### TASK GOAL:
Give again the entries below exactly, beginning at the first line and ending at the line with "intros [Hs Hb] He.".

### DATA FOR THIS EXERCISE:
(* ===== verification/ServerOrder.v ===== *)
(** * The order in which clients hear of transactions

    Every message that carries a transaction number (a transaction, the growth or the
    completion of a subscription, the first message of a connection) carries the
    number of the moment at which it is written.  The numbers written, over all
    channels, therefore never decrease. *)

From stdpp Require Import options.
From S2P Require Import Prelude Schema Messages Persistence ServerState Server ServerConn ServerOps.

Local Open Scope Z_scope.

Definition number (e : Effect) : option Z :=
  match e with
  | Wrote _ (Transaction _ _ _ tid) | Wrote _ (SubscriptionIncrease _ _ _ _ tid)
  | Wrote _ (SubscriptionComplete _ _ _ tid) | Wrote _ (Initialize tid _ _) => Some tid
  | _ => None
  end.

Definition numbers (es : list Effect) : list Z := omap number es.

Record in_order (es : list Effect) (cur : Z) : Prop := {
  io_sorted : StronglySorted Z.le (numbers es);
  io_bound : Forall (λ n, n <= cur) (numbers es);
}.

Lemma in_order_snoc es cur e :
  in_order es cur → (∀ n, number e = Some n → n = cur) → in_order (es ++ [e]) cur.
Proof.
  intros [Hs Hb] He. unfold numbers in *. split; unfold numbers; rewrite omap_app; cbn;
    destruct (number e) as [n|]; rewrite ?app_nil_r; try done.
  - rewrite (He n) by done. clear He. induction (omap number es) as [|x l IH]; cbn.
    + by repeat constructor.
    + apply StronglySorted_inv in Hs as [Hs Hx]. apply Forall_cons in Hb as [Hbx Hb].
      constructor; [by apply IH|]. apply Forall_app. split; [done|by repeat constructor].
  - apply Forall_app. split; [done|]. rewrite (He n) by done. by repeat constructor.
Qed.

Lemma in_order_mono es cur cur' : in_order es cur → cur <= cur' → in_order es cur'.
Proof.
  intros [Hs Hb] Hle. split; [done|]. eapply Forall_impl; [exact Hb|]. cbn. lia.
Qed.

Section order.
Context `{Serialization} {T : Type} `{KVStore T}.
#[local] Set Default Proof Using "Type*".

Definition ordered (s : Server T) : Prop := in_order (effects s) (cur_transaction_num s).
Definition ordered_at (n : Z) (s : Server T) : Prop := ordered s ∧ cur_transaction_num s = n.

Lemma emit_ordered e : number e = None → preserves ordered (emit e).
Proof.
  intros He. apply preserves_modify. intros s Hs. apply in_order_snoc; [exact Hs|].
  intros m Hm. by rewrite He in Hm.
Qed.
Lemma emit_ordered_at n e : (∀ m, number e = Some m → m = n) → preserves (ordered_at n) (emit e).
Proof.
  intros He. apply preserves_modify. intros s [Hs Hn]. split; [|exact Hn].
  apply in_order_snoc; [exact Hs|]. intros m Hm. rewrite (He m Hm). symmetry. exact Hn.
Qed.
Lemma write_ordered c msg : (∀ ch, number (Wrote ch msg) = None) → preserves ordered (write c msg).
Proof. intros Hmsg. apply preserves_bind; [apply preserves_gets|intros cc]. by apply emit_ordered. Qed.
Lemma write_ordered_at n c msg :
  (∀ ch m, number (Wrote ch msg) = Some m → m = n) → preserves (ordered_at n) (write c msg).
Proof.
  intros Hmsg. apply preserves_bind; [apply preserves_gets|intros cc]. apply emit_ordered_at, Hmsg.
Qed.

Ltac frame :=
  idtac; lazymatch goal with
  | |- preserves _ (modify _) => apply preserves_modify; intros ? Hframe; exact Hframe
  | |- preserves _ (kv _) => unfold kv; apply preserves_zoom; intros ? Hframe; exact Hframe
  | |- preserves _ (zoom _ _) => apply preserves_zoom; intros ? Hframe; exact Hframe
  end.
Ltac order_pres := preserve_with frame.

#[local] Hint Extern 1 (preserves ordered (write _ _)) => (apply write_ordered; done) : py.
#[local] Hint Extern 1 (preserves ordered (emit _)) => (apply emit_ordered; done) : py.
#[local] Hint Extern 1 (preserves (ordered_at _) (write _ _)) =>
  (apply write_ordered_at; intros ? ?; first [discriminate | by intros [= <-]]) : py.
#[local] Hint Extern 1 (preserves (ordered_at _) (emit _)) =>
  (apply emit_ordered_at; intros ?; discriminate) : py.

Variable clock : nat → Z.
Variable format_exc : exn → string.

Lemma commit_ordered source kvs pre adds removes keys idxs as_of start guid :
  preserves ordered
    (_commitAndBroadcastNewTransaction clock source kvs pre adds removes keys idxs as_of start guid).
Proof.
  unfold _commitAndBroadcastNewTransaction. apply preserves_bind.
  { apply preserves_modify. intros s Hs. eapply in_order_mono; [exact Hs|]. cbn. lia. }
  intros _. apply preserves_gets_bind. intros n.
  change (λ s, ordered s ∧ cur_transaction_num s = n) with (ordered_at n). order_pres.
Qed.
#[local] Hint Resolve commit_ordered : py.

Lemma write_SubscriptionComplete_ordered c schema typename fv :
  preserves ordered (write_SubscriptionComplete (T:=T) c schema typename fv).
Proof.
  apply preserves_gets_bind. intros n.
  change (λ s, ordered s ∧ cur_transaction_num s = n) with (ordered_at n). order_pres.
Qed.
#[local] Hint Resolve write_SubscriptionComplete_ordered : py.

(** a new connection is told the number at which it was made *)
Lemma addConnection_ordered ch : preserves ordered (addConnection clock ch).
Proof.
  unfold addConnection. apply preserves_tryM; [|intros; order_pres].
  apply preserves_bind; [order_pres|intros [c0 root]]. apply preserves_gets_bind. intros n.
  intros s [Hs Hn]. unfold new_cc, sendInitializationMessage, write, emit. autorewrite with run.
  split; [|exact Hn]. apply (in_order_snoc _ _ _ Hs). intros m. unfold the_cc. cbn.
  rewrite lookup_insert_eq. cbn. intros [= <-]. symmetry. exact Hn.
Qed.
#[local] Hint Resolve addConnection_ordered : py.

Lemma exec_ordered op : preserves ordered (exec clock format_exc op).
Proof. destruct op; simpl; order_pres. Qed.
Lemma background_start_ordered c msg : preserves ordered (background_start c msg).
Proof. order_pres. Qed.
Lemma background_batch_ordered task : preserves ordered (background_batch task).
Proof. order_pres. Qed.

(** C6. The transaction numbers in the messages a server writes, in the order it writes
    them and over all its channels, never decrease and never exceed the number of its
    last transaction. *)
Theorem transaction_numbers_in_order kvs token watched w :
  reachable clock format_exc kvs token watched w →
  StronglySorted Z.le (numbers (effects (w_server w))) ∧
  Forall (λ n, n <= cur_transaction_num (w_server w)) (numbers (effects (w_server w))).
Proof.
  intros Hr. enough (ordered (w_server w)) as [? ?] by done. revert Hr.
  apply reachable_inv; auto using exec_ordered, background_start_ordered, background_batch_ordered.
  - order_pres.
  - assert (preserves ordered (Server_init (T:=T))) as Hinit by order_pres.
    apply Hinit. split; constructor.
Qed.
End order.

Import Codec.
Lemma transaction_numbers_in_order_witness :
  StronglySorted Z.le (numbers (effects (w_server (run_op Z.of_nat (λ _, ""%string) (OpConnect 0)
    (start_world (T:=InMemoryPersistence) Z.of_nat new_store "secret" false))))).
Proof.
  apply (transaction_numbers_in_order Z.of_nat (λ _, ""%string) new_store "secret" false).
  apply reach_step; [apply reach_start|]. vm_compute. reflexivity.
Defined.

### WRITTEN REPLY:
(* ===== verification/ServerOrder.v ===== *)
(** * The order in which clients hear of transactions

    Every message that carries a transaction number (a transaction, the growth or the
    completion of a subscription, the first message of a connection) carries the
    number of the moment at which it is written.  The numbers written, over all
    channels, therefore never decrease. *)

From stdpp Require Import options.
From S2P Require Import Prelude Schema Messages Persistence ServerState Server ServerConn ServerOps.

Local Open Scope Z_scope.

Definition number (e : Effect) : option Z :=
  match e with
  | Wrote _ (Transaction _ _ _ tid) | Wrote _ (SubscriptionIncrease _ _ _ _ tid)
  | Wrote _ (SubscriptionComplete _ _ _ tid) | Wrote _ (Initialize tid _ _) => Some tid
  | _ => None
  end.

Definition numbers (es : list Effect) : list Z := omap number es.

Record in_order (es : list Effect) (cur : Z) : Prop := {
  io_sorted : StronglySorted Z.le (numbers es);
  io_bound : Forall (λ n, n <= cur) (numbers es);
}.

Lemma in_order_snoc es cur e :
  in_order es cur → (∀ n, number e = Some n → n = cur) → in_order (es ++ [e]) cur.
Proof.
  intros [Hs Hb] He. unfold numbers in *. split; unfold numbers; rewrite omap_app; cbn;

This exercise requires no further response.